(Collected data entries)
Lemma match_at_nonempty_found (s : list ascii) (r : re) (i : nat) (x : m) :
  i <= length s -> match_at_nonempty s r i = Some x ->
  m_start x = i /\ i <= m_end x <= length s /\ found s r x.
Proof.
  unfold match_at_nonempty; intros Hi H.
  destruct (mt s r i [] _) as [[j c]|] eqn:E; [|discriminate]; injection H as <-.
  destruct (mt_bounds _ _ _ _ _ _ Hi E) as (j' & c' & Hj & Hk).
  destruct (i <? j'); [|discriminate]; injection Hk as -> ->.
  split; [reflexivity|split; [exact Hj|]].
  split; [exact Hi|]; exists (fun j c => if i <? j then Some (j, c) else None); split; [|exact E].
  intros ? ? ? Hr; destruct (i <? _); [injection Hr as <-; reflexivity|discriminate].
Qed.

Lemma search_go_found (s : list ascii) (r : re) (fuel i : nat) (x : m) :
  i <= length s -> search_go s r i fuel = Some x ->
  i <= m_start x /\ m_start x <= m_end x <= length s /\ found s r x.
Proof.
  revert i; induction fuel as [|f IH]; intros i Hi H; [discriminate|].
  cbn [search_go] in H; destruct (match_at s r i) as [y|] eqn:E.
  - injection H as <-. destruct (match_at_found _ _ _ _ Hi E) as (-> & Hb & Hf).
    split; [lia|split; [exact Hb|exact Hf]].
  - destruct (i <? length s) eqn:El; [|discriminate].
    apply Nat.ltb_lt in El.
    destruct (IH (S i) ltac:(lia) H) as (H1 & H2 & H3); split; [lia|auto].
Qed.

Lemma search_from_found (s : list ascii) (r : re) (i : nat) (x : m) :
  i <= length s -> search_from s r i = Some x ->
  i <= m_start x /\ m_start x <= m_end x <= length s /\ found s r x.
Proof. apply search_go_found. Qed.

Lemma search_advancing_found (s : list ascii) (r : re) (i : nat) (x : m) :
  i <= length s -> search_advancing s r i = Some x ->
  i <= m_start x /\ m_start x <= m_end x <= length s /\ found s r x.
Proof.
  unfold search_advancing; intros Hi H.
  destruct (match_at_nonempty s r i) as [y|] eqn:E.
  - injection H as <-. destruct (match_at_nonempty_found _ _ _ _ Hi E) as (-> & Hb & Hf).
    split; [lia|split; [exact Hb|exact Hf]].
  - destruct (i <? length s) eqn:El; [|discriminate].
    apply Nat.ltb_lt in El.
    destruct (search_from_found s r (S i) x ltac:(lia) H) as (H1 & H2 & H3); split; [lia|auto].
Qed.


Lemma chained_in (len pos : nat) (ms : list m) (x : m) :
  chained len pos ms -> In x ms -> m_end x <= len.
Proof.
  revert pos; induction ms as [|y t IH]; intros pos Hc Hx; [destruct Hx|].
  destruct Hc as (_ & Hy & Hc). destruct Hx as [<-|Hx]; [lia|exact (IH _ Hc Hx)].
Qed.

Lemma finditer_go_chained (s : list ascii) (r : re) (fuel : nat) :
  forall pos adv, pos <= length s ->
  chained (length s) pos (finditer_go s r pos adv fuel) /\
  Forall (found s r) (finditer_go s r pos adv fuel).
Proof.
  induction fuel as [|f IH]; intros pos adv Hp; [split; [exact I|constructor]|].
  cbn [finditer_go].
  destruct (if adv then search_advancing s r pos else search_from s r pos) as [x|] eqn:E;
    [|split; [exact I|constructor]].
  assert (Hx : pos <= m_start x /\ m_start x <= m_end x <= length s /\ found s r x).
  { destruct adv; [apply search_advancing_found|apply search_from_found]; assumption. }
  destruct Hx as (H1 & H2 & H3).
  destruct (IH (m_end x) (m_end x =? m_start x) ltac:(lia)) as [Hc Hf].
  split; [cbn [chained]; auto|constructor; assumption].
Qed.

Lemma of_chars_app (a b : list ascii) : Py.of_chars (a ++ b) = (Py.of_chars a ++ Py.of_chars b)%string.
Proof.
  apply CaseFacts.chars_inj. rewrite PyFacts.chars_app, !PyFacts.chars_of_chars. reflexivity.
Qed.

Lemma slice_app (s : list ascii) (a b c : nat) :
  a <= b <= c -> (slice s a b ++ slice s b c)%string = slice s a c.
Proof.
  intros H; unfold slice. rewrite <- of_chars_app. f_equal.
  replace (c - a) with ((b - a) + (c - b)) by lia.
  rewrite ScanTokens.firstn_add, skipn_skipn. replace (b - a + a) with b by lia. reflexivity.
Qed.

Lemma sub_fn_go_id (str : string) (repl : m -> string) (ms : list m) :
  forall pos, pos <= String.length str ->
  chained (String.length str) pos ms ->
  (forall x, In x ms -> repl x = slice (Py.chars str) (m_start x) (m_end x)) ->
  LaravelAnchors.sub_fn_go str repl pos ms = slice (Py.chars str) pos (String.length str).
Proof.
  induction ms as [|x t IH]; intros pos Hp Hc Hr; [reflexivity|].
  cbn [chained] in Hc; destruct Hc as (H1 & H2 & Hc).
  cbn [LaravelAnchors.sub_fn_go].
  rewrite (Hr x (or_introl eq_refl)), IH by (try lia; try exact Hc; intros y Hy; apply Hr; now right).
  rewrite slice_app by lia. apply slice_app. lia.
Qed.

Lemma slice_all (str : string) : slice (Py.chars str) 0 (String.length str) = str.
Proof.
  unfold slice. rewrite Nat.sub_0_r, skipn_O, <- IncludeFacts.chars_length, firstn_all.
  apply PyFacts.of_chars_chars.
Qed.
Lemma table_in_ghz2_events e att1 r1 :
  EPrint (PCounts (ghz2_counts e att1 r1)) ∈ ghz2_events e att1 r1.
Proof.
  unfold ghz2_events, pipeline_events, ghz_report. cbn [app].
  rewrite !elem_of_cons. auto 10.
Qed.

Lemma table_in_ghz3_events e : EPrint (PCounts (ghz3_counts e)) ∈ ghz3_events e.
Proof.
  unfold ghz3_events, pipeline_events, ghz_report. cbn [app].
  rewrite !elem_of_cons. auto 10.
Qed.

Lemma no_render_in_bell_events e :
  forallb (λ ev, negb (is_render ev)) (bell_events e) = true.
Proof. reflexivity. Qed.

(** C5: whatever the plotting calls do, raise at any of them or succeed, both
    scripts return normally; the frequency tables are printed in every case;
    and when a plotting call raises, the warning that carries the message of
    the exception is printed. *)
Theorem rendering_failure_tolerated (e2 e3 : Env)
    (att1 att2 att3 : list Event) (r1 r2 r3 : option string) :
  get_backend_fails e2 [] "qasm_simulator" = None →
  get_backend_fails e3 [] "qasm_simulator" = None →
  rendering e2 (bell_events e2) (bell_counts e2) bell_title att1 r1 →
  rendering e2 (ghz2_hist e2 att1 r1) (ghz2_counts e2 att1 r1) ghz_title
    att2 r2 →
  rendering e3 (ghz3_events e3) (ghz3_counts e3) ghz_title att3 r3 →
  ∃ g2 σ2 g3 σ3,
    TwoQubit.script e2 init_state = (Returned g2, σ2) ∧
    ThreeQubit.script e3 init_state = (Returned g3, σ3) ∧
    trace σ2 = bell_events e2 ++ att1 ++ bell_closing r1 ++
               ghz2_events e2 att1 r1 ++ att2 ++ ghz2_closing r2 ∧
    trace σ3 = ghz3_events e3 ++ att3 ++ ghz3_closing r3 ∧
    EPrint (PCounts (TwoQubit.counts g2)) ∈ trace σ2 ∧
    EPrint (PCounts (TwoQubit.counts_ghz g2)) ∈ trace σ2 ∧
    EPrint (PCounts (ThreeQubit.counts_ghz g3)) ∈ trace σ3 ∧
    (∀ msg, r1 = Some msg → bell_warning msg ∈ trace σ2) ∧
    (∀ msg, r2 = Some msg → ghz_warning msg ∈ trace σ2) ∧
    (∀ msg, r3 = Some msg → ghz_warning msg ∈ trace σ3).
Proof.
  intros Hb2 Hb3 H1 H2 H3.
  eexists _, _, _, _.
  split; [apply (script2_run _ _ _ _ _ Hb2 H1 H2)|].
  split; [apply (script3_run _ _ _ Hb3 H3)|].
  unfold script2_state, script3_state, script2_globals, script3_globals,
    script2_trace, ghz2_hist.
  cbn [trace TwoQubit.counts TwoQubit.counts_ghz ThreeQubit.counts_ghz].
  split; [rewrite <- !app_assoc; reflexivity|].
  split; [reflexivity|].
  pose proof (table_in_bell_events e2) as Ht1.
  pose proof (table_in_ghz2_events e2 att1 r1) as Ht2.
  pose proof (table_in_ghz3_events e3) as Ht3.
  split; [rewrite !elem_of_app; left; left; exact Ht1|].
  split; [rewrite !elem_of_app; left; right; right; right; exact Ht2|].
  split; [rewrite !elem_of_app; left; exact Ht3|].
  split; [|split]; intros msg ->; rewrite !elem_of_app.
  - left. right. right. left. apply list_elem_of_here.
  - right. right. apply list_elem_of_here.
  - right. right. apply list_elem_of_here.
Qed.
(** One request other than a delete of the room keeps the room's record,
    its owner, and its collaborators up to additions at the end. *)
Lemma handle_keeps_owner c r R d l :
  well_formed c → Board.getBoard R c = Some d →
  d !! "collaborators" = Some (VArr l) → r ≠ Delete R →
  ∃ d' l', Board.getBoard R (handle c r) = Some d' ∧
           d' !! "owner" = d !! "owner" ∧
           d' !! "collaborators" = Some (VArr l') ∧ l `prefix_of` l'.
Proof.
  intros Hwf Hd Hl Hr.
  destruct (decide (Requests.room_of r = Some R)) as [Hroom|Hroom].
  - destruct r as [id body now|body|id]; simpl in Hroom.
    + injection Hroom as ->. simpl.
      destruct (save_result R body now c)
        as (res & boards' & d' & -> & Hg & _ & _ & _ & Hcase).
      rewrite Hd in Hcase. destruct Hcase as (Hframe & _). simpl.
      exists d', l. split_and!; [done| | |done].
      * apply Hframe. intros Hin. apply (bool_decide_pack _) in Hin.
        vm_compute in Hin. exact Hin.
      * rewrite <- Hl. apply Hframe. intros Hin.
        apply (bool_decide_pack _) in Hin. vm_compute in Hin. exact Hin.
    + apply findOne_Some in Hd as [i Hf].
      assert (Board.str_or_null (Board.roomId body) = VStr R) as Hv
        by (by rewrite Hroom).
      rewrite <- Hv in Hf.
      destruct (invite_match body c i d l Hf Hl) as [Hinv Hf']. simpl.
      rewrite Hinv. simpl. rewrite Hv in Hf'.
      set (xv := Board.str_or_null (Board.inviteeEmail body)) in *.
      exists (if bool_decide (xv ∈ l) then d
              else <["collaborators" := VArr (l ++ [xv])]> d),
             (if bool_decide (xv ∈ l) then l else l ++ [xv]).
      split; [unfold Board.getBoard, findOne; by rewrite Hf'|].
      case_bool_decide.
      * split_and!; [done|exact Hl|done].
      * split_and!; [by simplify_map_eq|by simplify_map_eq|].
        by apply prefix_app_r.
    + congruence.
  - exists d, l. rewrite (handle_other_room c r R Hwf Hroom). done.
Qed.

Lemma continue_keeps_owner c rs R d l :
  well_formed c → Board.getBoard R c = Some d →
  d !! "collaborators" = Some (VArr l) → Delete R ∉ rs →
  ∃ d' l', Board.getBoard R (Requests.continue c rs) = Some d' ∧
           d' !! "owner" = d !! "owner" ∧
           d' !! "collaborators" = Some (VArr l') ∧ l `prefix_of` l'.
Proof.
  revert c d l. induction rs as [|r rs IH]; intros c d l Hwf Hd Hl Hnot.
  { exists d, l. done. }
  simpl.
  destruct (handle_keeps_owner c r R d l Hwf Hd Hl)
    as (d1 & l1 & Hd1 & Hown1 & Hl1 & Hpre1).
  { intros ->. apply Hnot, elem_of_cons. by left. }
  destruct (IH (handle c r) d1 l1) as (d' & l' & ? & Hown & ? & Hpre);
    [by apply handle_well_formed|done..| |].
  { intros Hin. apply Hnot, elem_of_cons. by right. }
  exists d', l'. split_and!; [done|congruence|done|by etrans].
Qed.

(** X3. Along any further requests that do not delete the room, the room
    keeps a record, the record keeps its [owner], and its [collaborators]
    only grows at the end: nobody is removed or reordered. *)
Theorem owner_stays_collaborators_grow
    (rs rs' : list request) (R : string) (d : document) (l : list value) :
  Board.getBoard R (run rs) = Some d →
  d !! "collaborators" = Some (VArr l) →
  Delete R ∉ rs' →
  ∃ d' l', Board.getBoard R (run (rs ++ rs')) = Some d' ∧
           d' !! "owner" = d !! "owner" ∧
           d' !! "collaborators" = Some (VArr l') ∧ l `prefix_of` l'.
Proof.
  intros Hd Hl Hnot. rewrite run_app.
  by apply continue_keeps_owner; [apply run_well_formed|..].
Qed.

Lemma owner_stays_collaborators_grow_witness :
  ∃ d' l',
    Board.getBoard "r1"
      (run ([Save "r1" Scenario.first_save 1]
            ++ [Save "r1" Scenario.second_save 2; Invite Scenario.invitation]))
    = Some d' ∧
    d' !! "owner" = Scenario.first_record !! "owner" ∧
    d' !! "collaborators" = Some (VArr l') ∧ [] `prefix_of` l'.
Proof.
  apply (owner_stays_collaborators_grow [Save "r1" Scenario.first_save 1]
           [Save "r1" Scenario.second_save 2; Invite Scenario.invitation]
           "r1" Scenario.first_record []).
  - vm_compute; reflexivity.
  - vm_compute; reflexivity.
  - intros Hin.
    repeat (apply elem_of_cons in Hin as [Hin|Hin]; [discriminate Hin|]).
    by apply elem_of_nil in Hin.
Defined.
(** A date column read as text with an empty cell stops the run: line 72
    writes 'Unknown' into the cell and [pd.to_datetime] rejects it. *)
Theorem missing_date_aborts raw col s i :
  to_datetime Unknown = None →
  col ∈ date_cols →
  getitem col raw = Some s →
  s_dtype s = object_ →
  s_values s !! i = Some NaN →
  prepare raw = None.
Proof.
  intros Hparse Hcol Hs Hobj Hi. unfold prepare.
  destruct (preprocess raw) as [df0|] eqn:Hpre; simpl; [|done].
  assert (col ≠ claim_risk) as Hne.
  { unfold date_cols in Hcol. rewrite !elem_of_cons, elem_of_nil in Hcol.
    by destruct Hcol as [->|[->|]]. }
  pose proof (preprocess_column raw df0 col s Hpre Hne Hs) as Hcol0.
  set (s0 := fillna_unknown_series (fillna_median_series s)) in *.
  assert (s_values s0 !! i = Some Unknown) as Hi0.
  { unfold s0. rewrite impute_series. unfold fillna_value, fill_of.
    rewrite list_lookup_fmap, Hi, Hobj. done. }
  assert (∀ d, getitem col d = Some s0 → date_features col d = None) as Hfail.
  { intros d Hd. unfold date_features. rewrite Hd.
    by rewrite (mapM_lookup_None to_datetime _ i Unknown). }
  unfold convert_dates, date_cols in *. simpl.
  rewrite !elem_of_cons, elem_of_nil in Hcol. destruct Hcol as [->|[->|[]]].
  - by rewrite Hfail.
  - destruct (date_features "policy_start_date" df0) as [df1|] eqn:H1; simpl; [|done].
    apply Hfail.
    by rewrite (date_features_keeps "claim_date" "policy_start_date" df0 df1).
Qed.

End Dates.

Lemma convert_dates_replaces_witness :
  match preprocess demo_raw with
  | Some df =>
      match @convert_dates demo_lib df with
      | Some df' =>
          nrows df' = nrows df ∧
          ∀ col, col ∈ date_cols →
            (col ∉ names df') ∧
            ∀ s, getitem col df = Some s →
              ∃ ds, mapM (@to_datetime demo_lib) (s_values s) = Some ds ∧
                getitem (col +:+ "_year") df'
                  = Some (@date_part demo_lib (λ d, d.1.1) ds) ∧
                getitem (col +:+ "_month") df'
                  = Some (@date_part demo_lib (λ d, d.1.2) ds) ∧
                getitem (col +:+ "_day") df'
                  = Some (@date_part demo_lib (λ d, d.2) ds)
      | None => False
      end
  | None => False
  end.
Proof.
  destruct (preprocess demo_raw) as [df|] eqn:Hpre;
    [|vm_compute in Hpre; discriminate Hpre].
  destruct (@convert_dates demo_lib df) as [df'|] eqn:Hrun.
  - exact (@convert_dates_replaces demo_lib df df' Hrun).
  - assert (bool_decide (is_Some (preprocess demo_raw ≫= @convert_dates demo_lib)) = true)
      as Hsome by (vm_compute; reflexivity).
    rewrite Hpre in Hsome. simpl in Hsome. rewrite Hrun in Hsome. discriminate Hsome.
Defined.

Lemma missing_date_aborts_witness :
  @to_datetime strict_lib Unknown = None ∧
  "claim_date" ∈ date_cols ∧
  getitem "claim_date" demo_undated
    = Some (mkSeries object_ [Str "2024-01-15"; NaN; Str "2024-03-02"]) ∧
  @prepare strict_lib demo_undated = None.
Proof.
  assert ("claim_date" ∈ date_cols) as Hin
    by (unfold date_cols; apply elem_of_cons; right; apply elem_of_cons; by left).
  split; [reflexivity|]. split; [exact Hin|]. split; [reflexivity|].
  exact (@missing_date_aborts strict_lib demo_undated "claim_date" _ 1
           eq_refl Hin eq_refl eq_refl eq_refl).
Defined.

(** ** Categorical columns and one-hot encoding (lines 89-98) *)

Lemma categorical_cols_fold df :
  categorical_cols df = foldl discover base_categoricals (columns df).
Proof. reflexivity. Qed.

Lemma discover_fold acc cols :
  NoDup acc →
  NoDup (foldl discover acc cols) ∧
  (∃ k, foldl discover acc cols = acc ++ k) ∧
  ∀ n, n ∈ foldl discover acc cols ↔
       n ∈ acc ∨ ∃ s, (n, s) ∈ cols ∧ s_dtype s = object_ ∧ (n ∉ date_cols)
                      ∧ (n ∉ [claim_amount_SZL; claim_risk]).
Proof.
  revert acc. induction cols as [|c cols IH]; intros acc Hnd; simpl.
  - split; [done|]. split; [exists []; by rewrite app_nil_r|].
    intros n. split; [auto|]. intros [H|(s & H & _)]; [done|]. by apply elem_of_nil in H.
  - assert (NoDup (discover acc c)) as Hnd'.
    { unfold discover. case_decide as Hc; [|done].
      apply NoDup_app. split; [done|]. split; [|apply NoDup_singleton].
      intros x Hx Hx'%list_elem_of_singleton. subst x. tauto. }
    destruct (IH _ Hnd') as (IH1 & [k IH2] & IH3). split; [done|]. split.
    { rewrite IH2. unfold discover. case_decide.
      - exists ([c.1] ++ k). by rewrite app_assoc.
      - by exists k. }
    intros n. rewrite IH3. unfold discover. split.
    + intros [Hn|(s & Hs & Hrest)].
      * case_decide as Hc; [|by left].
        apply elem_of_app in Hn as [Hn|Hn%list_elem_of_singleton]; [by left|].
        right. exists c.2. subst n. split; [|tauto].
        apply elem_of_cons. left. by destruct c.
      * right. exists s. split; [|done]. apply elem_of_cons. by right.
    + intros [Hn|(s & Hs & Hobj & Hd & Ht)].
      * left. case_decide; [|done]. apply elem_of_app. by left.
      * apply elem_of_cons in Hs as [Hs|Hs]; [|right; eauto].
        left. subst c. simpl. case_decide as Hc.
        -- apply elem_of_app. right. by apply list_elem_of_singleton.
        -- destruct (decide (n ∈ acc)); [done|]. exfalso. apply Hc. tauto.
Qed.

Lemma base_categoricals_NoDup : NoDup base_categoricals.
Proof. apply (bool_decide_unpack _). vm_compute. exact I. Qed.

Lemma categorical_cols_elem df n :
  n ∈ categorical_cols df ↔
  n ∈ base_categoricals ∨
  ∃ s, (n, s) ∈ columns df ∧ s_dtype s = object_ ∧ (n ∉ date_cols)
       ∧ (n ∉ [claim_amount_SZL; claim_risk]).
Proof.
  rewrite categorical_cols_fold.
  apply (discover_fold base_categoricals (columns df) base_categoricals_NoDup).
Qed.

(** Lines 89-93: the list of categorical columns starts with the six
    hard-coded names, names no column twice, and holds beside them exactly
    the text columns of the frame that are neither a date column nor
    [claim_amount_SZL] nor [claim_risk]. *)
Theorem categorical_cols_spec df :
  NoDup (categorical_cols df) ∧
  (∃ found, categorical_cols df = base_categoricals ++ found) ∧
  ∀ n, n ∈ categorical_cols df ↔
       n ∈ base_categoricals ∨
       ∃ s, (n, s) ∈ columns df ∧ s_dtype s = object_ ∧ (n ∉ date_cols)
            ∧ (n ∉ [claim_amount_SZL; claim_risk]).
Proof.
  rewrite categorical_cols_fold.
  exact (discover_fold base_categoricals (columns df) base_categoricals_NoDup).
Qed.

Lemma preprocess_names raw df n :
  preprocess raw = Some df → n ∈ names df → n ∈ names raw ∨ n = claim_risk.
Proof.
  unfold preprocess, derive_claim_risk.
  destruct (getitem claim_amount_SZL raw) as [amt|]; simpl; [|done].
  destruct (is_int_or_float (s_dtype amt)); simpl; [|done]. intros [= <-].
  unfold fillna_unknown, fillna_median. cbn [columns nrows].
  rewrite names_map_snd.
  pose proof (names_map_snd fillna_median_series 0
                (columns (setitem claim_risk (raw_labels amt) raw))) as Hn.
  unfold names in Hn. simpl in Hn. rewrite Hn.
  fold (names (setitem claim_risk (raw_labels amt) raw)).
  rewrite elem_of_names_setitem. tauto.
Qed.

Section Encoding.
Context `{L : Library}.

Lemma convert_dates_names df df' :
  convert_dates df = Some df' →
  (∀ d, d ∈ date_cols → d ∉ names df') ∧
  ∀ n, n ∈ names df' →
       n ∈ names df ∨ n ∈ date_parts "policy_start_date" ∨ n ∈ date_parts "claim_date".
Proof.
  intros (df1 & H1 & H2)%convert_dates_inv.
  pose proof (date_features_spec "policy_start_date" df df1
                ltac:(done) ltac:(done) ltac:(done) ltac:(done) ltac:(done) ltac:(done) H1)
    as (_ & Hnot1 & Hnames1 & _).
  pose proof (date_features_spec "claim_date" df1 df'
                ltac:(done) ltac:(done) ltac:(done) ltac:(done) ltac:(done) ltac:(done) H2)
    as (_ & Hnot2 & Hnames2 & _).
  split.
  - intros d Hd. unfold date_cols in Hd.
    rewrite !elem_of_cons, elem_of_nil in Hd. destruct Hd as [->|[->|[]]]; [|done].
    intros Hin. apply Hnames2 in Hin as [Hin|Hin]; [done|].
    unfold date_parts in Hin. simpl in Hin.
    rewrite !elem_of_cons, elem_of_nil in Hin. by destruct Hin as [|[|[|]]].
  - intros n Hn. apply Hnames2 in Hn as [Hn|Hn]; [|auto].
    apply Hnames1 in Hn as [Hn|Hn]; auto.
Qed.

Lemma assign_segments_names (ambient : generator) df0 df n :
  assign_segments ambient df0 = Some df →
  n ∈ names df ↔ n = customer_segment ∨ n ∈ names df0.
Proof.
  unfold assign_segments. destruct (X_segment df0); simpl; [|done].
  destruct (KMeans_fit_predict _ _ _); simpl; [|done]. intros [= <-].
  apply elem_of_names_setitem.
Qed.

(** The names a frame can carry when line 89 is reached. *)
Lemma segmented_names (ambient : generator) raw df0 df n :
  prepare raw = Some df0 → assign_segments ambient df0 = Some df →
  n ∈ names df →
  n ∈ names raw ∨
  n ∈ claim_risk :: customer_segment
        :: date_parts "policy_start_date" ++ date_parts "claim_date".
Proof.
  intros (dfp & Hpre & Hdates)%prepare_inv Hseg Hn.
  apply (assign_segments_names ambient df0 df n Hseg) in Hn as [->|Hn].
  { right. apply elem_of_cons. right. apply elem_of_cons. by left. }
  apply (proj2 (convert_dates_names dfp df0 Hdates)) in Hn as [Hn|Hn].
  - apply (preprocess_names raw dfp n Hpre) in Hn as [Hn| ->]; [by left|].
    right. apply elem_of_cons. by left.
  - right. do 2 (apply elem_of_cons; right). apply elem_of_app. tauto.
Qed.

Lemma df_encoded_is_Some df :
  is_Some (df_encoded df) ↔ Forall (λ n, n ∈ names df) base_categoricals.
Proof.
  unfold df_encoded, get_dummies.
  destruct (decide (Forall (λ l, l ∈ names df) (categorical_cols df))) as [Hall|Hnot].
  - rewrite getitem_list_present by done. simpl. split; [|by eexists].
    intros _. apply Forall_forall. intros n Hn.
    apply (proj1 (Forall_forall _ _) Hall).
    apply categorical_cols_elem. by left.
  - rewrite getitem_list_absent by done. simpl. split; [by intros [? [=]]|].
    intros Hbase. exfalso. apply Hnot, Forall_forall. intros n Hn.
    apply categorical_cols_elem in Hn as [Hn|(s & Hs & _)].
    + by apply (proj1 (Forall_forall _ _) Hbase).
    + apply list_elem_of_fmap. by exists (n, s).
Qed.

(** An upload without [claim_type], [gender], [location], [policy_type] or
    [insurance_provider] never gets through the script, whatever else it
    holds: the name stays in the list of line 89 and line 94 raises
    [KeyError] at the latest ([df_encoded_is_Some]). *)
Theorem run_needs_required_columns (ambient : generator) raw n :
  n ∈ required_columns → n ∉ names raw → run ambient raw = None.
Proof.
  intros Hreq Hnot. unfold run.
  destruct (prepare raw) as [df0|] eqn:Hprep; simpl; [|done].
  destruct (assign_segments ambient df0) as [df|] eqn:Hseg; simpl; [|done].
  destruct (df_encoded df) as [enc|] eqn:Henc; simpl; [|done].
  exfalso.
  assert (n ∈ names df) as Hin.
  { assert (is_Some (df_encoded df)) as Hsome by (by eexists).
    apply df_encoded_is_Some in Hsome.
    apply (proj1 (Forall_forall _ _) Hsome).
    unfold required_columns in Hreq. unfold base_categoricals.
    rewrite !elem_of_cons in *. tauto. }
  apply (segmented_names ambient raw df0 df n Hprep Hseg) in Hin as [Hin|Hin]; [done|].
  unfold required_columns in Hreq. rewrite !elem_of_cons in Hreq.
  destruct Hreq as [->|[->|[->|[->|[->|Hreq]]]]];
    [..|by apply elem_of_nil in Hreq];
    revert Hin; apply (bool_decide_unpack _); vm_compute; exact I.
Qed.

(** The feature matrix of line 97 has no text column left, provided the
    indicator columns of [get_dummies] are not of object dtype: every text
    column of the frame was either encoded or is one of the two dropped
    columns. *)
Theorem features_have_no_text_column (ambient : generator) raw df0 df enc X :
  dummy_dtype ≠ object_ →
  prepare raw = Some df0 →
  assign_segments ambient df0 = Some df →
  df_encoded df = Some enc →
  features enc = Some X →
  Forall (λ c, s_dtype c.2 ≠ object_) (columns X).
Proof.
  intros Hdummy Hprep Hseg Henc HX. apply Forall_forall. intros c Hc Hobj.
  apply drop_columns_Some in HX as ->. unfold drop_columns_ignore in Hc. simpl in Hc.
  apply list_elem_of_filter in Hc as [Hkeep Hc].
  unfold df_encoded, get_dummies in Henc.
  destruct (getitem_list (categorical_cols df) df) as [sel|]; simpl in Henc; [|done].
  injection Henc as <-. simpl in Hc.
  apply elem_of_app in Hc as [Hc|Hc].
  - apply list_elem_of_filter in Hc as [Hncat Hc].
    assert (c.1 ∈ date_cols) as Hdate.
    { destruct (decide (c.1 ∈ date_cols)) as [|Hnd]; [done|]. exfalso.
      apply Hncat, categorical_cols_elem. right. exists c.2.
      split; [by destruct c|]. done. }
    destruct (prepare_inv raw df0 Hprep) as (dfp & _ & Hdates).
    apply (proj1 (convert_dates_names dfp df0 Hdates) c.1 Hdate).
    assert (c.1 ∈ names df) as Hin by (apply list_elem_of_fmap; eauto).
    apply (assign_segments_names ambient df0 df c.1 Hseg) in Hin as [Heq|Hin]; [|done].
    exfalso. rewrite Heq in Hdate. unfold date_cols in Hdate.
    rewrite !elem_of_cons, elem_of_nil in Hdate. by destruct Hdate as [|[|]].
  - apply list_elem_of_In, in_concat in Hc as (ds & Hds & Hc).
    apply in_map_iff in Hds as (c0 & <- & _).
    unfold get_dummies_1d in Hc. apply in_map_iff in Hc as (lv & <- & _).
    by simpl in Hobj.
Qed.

--- Task objective ---
Transcribe each line of the data above, unaltered, from the one where "match @convert_dates demo_lib df with" appears to the one where "d.1.1) ds) ∧" appears, inclusive of both.

--- Finished exercise ---
      match @convert_dates demo_lib df with
      | Some df' =>
          nrows df' = nrows df ∧
          ∀ col, col ∈ date_cols →
            (col ∉ names df') ∧
            ∀ s, getitem col df = Some s →
              ∃ ds, mapM (@to_datetime demo_lib) (s_values s) = Some ds ∧
                getitem (col +:+ "_year") df'
                  = Some (@date_part demo_lib (λ d, d.1.1) ds) ∧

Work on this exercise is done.